A crunch under my right foot stops me as a solid object I stepped on digs into the sole of my shoe. I bend down to see what it is and find a set of keys. Picking them up, I study the silly keychain that I recognize—Nick’s. The little Empire State Building is cracked, the little peak broken off, the mangled pieces falling apart. I pull at them, exposing the metal core and what looks like something that is definitely not a keychain.

“Holy crap,” I mouth, staring at it, then shove it into my pocket and turn my attention to the building.

I tiptoe to one of the windows, but the thin slices of light are not enough to see what’s going on inside. Nick has done a great job securing his house. Or office. Now that I think about what Julien told me, my mind goes crazy with the thought that Nick has fooled the entire world with this IxResearch scam.

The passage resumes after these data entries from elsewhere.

Lemma status_send_running q c a i p : status_at (send q c a) i = Some (Running p) ↔ status_at a i = Some (Running p).
Proof.
  rewrite status_at_send. case_decide as Hi; [|done]. subst i. split; [congruence|].
  intros (e&He&_)%status_lookup. apply lookup_lt_Some in He. lia.
Qed.

Lemma busy_send q c a p : busy (send q c a) p ↔ busy a p.
Proof. unfold busy. by setoid_rewrite status_send_running. Qed.

Lemma status_length a i st : status_at a i = Some st → (i < length (qa_log a))%nat.
Proof. intros (e&He&_)%status_lookup. by eapply lookup_lt_Some. Qed.

Lemma wf_send q c a : wf a → cmd_ok a c → wf (send q c a).
Proof.
  intros [H1 H2 H3 H4] Hc. split.
  - intros i d Hi. destruct (decide (i = length (qa_log a))) as [->|Hn].
    + rewrite cmd_at_sent in Hi. injection Hi as <-. by apply (cmd_ok_devs a).
    + rewrite cmd_at_send in Hi by done. by apply (cmd_ok_devs a), (H1 i).
  - intros i j p. rewrite !status_send_running. apply H2.
  - intros i p Hi%status_send_running. pose proof (status_length _ _ _ Hi). rewrite cmd_at_send by lia.
    destruct (H3 i p Hi) as (d&sl&?&?&?). exists d, sl. by rewrite (slot_of_devs a).
  - exact H4.
Qed.

Lemma runs_send d a i c q k : (i ≤ length (qa_log a))%nat → runs d a i c → runs d (send q k a) i c.
Proof.
  intros Hi [H1 H2 H3 H4]. split; [done|done|..]; intros j x Hx; unfold sync_object; rewrite ticket_send by done; [by apply H3|by apply H4].
Qed.

Lemma devs_send s s' q c a :
  apsDeviceCommandData s' = apsDeviceCommandData s → q_devcmds s' = q_devcmds s → q_completes s' = q_completes s →
  devs_ok s a → devs_ok s' (send q c a).
Proof.
  intros Ha Hd Hc [H1 H2]. split; rewrite ?Ha, ?Hd, ?Hc; [done|].
  intros dv l t sl Hl Ht. destruct (H2 dv l t sl Hl Ht) as (d&Hd'&?&?&?&?&Hb&Hr). exists d.
  split_and!; try done; [by rewrite busy_send|]. intros i k Hi%status_send_running Hk.
  pose proof (status_length _ _ _ Hi). rewrite cmd_at_send in Hk by lia. apply runs_send; [lia|]. by apply Hr.
Qed.

(** ** Chains of queues *)

Lemma qchain_upd qs q info info' l : ∀ p,
  qs !! q = Some info → psNextKM info' = psNextKM info → qchain qs p l → qchain (<[q := info']> qs) p l.
Proof.
  induction l as [|x l IH]; intros p Hq Hn; [done|]. intros (->&Hx&i&Hi&Hc). split_and!; [done|done|].
  destruct (decide (x = q)) as [->|Hxq].
  - exists info'. rewrite lookup_insert_eq. split; [done|]. rewrite Hn. rewrite Hq in Hi. injection Hi as ->. by apply IH.
  - exists i. rewrite lookup_insert_ne by done. split; [done|by apply IH].
Qed.

(** ** A command written into the buffer *)

Lemma kept_above o n m m' k c : kept o n m m' → m !! k = Some c → o + n ≤ k → m' !! k = Some c.
Proof. intros H Hk Hn. apply H; [done|by right]. Qed.

Lemma kept_below o n m m' k c : kept o n m m' → m !! k = Some c → k + cell_size c ≤ o → m' !! k = Some c.
Proof. intros H Hk Hn. apply H; [done|by left]. Qed.
(* ===== verification/QueueSafe.v ===== *)
(** * Commands on one object run one at a time

    A command waits until the counts of its synchronisation objects are
    those it found when it was sent: until all the earlier commands on these
    objects are done, though the counts wrap around.  So commands that
    share an object run one after the other, in the order in which they were
    sent, and the oldest command outstanding never waits for another. *)

From S2P Require Import Prelude Lists Resource Queue QueueRep QueueMem QueueInsert.
From S2P Require Import QueueInsert QueueLaw QueueSend QueueRun QueueProcess QueueDrain QueueCreate QueueTop.

(** A command has started only when the earlier ones on its objects are done. *)
Definition serial (a : q_abs) : Prop := ∀ i j ei ej x, (i < j)%nat → qa_log a !! i = Some ei → qa_log a !! j = Some ej →
  x ∈ syncs (en_cmd ei) → x ∈ syncs (en_cmd ej) → (∀ q, en_status ej ≠ Waiting q) → en_status ei = Completed.

(** The commands that are not done. *)
Definition outstanding (l : list entry) : Z := Z.of_nat (length (filter (λ e, en_status e ≠ Completed) l)).

(** The commands that wait. *)
Definition is_waiting (e : entry) : bool := match en_status e with Waiting _ => true | _ => false end.
Definition pending (a : q_abs) : nat := length (filter (λ e, is_waiting e = true) (qa_log a)).

(** ** Counting *)

Section count.
Context (P : entry → Prop) `{∀ e, Decision (P e)}.

Definition count (l : list entry) : Z := Z.of_nat (length (filter P l)).
Definition completed (l : list entry) : list entry := filter (λ e, en_status e = Completed) l.

Lemma count_completed l : 0 ≤ count l - count (completed l) ≤ outstanding l.
Proof.
  unfold count, outstanding, completed. induction l as [|e l IH]; [done|]. rewrite !filter_cons.
  repeat (case_decide; try (by tauto)); rewrite ?filter_cons; repeat (case_decide; try (by tauto)); cbn [length]; lia.
Qed.

Lemma count_completed_eq l : count (completed l) = count l → ∀ e, e ∈ l → P e → en_status e = Completed.
Proof.
  induction l as [|e l IH]; intros Hc e' He' HP; [by apply elem_of_nil in He'|].
  pose proof (count_completed l) as Hb. unfold count, completed in *. rewrite !filter_cons in Hc.
  apply elem_of_cons in He' as [->|He'].
  - destruct (decide (en_status e = Completed)); [done|]. rewrite (decide_True (P := P e)) in Hc by done. cbn [length] in Hc. lia.
  - apply IH; [|done|done]. repeat case_decide; rewrite ?filter_cons in Hc; repeat (case_decide; try done); cbn [length] in *; lia.
Qed.

Lemma count_none l : (∀ e, e ∈ l → P e → en_status e ≠ Completed) → count (completed l) = 0.
Proof.
  unfold count, completed. induction l as [|e l IH]; intros Hn; [done|]. rewrite filter_cons.
  assert (Z.of_nat (length (filter P (filter (λ e, en_status e = Completed) l))) = 0) as Hl.
  { apply IH. intros e' He'. apply Hn. by right. }
  case_decide as Hs; [|done]. rewrite filter_cons. case_decide as HP; [|done]. by destruct (Hn e ltac:(by left) HP).
Qed.

Lemma count_app l l' : count (l ++ l') = count l + count l'.
Proof. unfold count. rewrite filter_app, length_app. lia. Qed.

Lemma completed_app l l' : completed (l ++ l') = completed l ++ completed l'.
Proof. apply filter_app. Qed.
End count.

Lemma writes_count x l : writes x l = count (λ e, x ∈ ac_dst (en_cmd e)) l.
Proof. done. Qed.

Lemma reads_count x l : reads x l = count (λ e, x ∈ ac_src (en_cmd e)) l.
Proof. done. Qed.

(** ** What a serial state says of a waiting command *)

Lemma serial_later a i c q : serial a → status_at a i = Some (Waiting q) → cmd_at a i = Some c →
  ∀ x, x ∈ syncs c → ∀ e, e ∈ drop i (qa_log a) → x ∈ syncs (en_cmd e) → en_status e ≠ Completed.
Proof.
  intros Hs Hi Hc x Hx e He Hxe Hst. destruct (status_lookup _ _ _ Hi) as (ei&Hei&Hsi).
  unfold cmd_at in Hc. rewrite Hei in Hc. injection Hc as <-.
  apply list_elem_of_lookup in He as [k Hk]. rewrite lookup_drop in Hk. destruct k as [|k].
  - rewrite Nat.add_0_r in Hk. congruence.
  - assert (en_status ei = Completed); [|congruence]. eapply (Hs i (i + S k)%nat); [lia|exact Hei|exact Hk|exact Hx|exact Hxe|].
    intros q'. congruence.
Qed.

Lemma done_split a i : done a = completed (take i (qa_log a)) ++ completed (drop i (qa_log a)).
Proof. unfold done, completed. by rewrite <- filter_app, take_drop. Qed.

(** The counts of an object of a waiting command are of the earlier commands. *)
Lemma serial_counts a i c q x : serial a → status_at a i = Some (Waiting q) → cmd_at a i = Some c → x ∈ syncs c →
  writes x (done a) = writes x (completed (take i (qa_log a))) ∧ reads x (done a) = reads x (completed (take i (qa_log a))).
Proof.
  intros Hs Hi Hc Hx. rewrite (done_split a i), !writes_count, !reads_count, !count_app.
  rewrite !(count_none _ (drop i (qa_log a))); [lia|..]; intros e He Hxe; eapply (serial_later a i c q Hs Hi Hc x Hx e He);
    unfold syncs; set_solver.
Qed.

Lemma u32_close x y : u32 x = u32 y → 0 ≤ y - x < 4294967296 → x = y.
Proof.
  unfold u32. intros H Hb. assert ((y - x) mod 4294967296 = 0) as Hm.
  { rewrite Zminus_mod, H, Z.sub_diag. done. }
  rewrite Z.mod_small in Hm by done. lia.
Qed.

Lemma outstanding_app l l' : outstanding (l ++ l') = outstanding l + outstanding l'.
Proof. unfold outstanding. rewrite filter_app, length_app. lia. Qed.

Lemma outstanding_nonneg l : 0 ≤ outstanding l.
Proof. unfold outstanding. lia. Qed.

Lemma outstanding_take i l : outstanding (take i l) ≤ outstanding l.
Proof.
  rewrite <- (take_drop i l) at 2. rewrite outstanding_app. pose proof (outstanding_nonneg (drop i l)). lia.
Qed.

(** Without flushing, the counts must be equal. *)
Lemma passes_equal d t : passes false d t = true → ui32WriteOpsComplete d = fst t ∧ ui32ReadOpsComplete d = snd t.
Proof. unfold passes. simpl. rewrite andb_true_r, negb_orb, !negb_involutive. intros [?%Z.eqb_eq ?%Z.eqb_eq]%andb_prop. done. Qed.

(** ** A command that may start *)

Lemma start_after a i c q p x e : serial a → outstanding (qa_log a) < 4294967296 →
  status_at a i = Some (Waiting q) → cmd_at a i = Some c → can_start false a i p →
  x ∈ syncs c → e ∈ take i (qa_log a) → x ∈ syncs (en_cmd e) → en_status e = Completed.
Proof.
  intros Hs Ho Hi Hc (c'&sl&Hc'&_&_&_&Hr) Hx He Hxe. rewrite Hc in Hc'. injection Hc' as <-.
  unfold ready in Hr. rewrite forallb_forall in Hr. specialize (Hr x (proj1 (list_elem_of_In _ _) Hx)).
  apply passes_equal in Hr as [Hw Hrd]. destruct (serial_counts a i c q x Hs Hi Hc Hx) as [Ew Er].
  unfold ticket in Hw, Hrd. simpl in Hw, Hrd. rewrite Ew in Hw. rewrite Er in Hrd. pose proof (outstanding_take i (qa_log a)) as Hot.
  pose proof (count_completed (λ e, x ∈ ac_dst (en_cmd e)) (take i (qa_log a))) as Bw.
  pose proof (count_completed (λ e, x ∈ ac_src (en_cmd e)) (take i (qa_log a))) as Br.
  rewrite <- !writes_count in Bw. rewrite <- !reads_count in Br.
  apply u32_close in Hw; [|lia]. apply u32_close in Hrd; [|lia].
  unfold syncs in Hxe. apply elem_of_app in Hxe as [Hxe|Hxe].
  - eapply (count_completed_eq (λ e, x ∈ ac_dst (en_cmd e))); [|exact He|exact Hxe]. rewrite <- !writes_count. lia.
  - eapply (count_completed_eq (λ e, x ∈ ac_src (en_cmd e))); [|exact He|exact Hxe]. rewrite <- !reads_count. lia.
Qed.
(* ===== verification/QueueReg.v ===== *)
(** * Registering command functions

    PVRSRVRegisterCmdProcListKM allocates a table and a cookie for each
    command type.  When a cookie cannot be allocated it leaves the clean-up
    to PVRSRVRemoveCmdProcListKM, which frees every pointer of the table
    that is not null: the memory of the table had better be zero. *)

From S2P Require Import Prelude Lists Resource Queue QueueRep QueueMem QueueInsert.
From S2P Require Import QueueInsert QueueLaw QueueSend QueueRun QueueProcess QueueCreate.

Lemma bind_runs {S A B} (m : M S A) (f : A → M S B) r s : wp m (λ a s', f a s' = r) s → (m ≫= f) s = r.
Proof.
  unfold wp. change ((m ≫= f) s) with (match m s with Done a s' => f a s' | Fault => Fault | OutOfFuel => OutOfFuel end).
  by destruct (m s).
Qed.

Lemma fault_bind {S A B} (m : M S A) (f : A → M S B) s : m s = Fault → (m ≫= f) s = Fault.
Proof.
  intros H. change ((m ≫= f) s) with (match m s with Done a s' => f a s' | Fault => Fault | OutOfFuel => OutOfFuel end).
  by rewrite H.
Qed.

Section register.
Context {fresh : FreshPointer}.

(** The cookies of a table, and the state [s] with its table, cookies and memory replaced. *)
Definition cookies (xs : list DEVICE_COMMAND_DATA) : list Z := apsCmdCompleteData <$> xs.

Definition retabled (pt : Z) (xs : list DEVICE_COMMAND_DATA) (C : gmap Z COMMAND_COMPLETE_DATA) (o : os) (nx : Z) (s : q_st) : q_st :=
  mkQ o nx (q_time s) (q_pid s) (q_queues s) (psQueueList s) (sQProcessResource s) (q_syncs s) (apsDeviceCommandData s)
    (<[pt := xs]> (q_devcmds s)) C (q_devnodes s) (q_devdata s) (q_misr s).

Lemma retabled_again pt xs C o nx xs' C' o' nx' s : retabled pt xs' C' o' nx' (retabled pt xs C o nx s) = retabled pt xs' C' o' nx' s.
Proof. unfold retabled. simpl. by rewrite insert_insert_eq. Qed.

Lemma retabled_id pt xs s : q_devcmds s !! pt = Some xs → s = retabled pt xs (q_completes s) (q_os s) (q_next s) s.
Proof. intros H. unfold retabled. simpl. rewrite insert_id by done. by destruct s. Qed.

Lemma cookies_update xs i f : cookies (<[i := f]> xs) = <[i := apsCmdCompleteData f]> (cookies xs).
Proof. apply list_fmap_insert. Qed.

Lemma cookies_at xs j p ps : drop j (cookies xs) = p :: ps → ∃ x, xs !! j = Some x ∧ apsCmdCompleteData x = p ∧ drop (S j) (cookies xs) = ps.
Proof.
  intros H. assert (cookies xs !! j = Some p) as Hj by (rewrite <- (Nat.add_0_r j), <- lookup_drop, H; done).
  unfold cookies in Hj. apply list_lookup_fmap_Some in Hj as (x&Hx&Hp). exists x. split_and!; [done|done|].
  rewrite <- Nat.add_1_r, <- drop_drop, H. done.
Qed.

I tiptoe to the door and hold my breath, turning the handle.

The person I see inside is the last person I expected to run into.

Rosenberg sits on the couch, his mouth taped shut, his arms duct-taped together and tight against his body.

I stall at the sight.

Days ago, I thought he was a wealthy entrepreneur, a powerful man with a brilliant mind and dark secrets. But his pleading eyes and useless jerking as he sees me and nods at his restraints makes him look pathetic.

“Four, three, two, one,” Julien’s voice counts down from another room, drawing my attention to the slightly ajar bathroom door.

What I hear next is a low and nasty gurgling sound, like that of an animal. A loud spitting sound follows.

“You lousy dipshits!” Nick shouts angrily. “You think you can harass me? Think twice! Wanna do it again?” He coughs. “Go for it! You won’t get shit out of me!”

“Next round,” says Julien. “Go. Twenty. Nineteen. Eighteen,” he starts counting, his voice drowned by the loud splash and dripping sounds.

My heart in my stomach, I tiptoe toward the bathroom and peek in. The sight makes my eyes go wide in shock.

SIXTY-NINE

NICK

I focus on the water flow drowning my nasal cavities. After several seconds, I open my mouth and spit out the water, then close it and refocus on the water flow.

This is waterboarding at its finest. But only someone with military background knows how to do it properly, like this—making sure the water goes into my sinuses, not the lungs. And these two are doing it with a timer—it’s government protocol. I’ve read about this many times, did proper research, just like I did on the illegal nerve agent drug I buy off the Dark Web.

When Julien counts down to one, the cloth is lifted off my face. I spit the water out of my mouth as hard as I can, aiming for his face, then snort some of it out, and force a laugh.

“Morons,” I hiss. “What, your little trick doesn’t work?”

I used to be a swimmer in high school, a damn good one. Could have been a state champion if it weren’t for the chronic sinus infection that I had to have surgery for. I left swimming behind, but the surgery did wonders for my sinuses. In fact, professional swimmers go through special training, learning underwater breathing techniques. But of course these stupid idiots don’t know that.

I laugh into Julien’s face, then swish saliva and water in my mouth and spit at him.

“Moron,” I growl. “Good luck trying.”

I can see slight disappointment crossing his face. No, not that—he’s puzzled.Good.I’m a fucking genius. I’ve dealt with worse in my life, way worse than two guys on a wanna-be-Mission-Impossiblequest trying to get all I’ve worked so hard for since college.

“I need the passkeys,” Julien says more intensely now, like a parrot on repeat.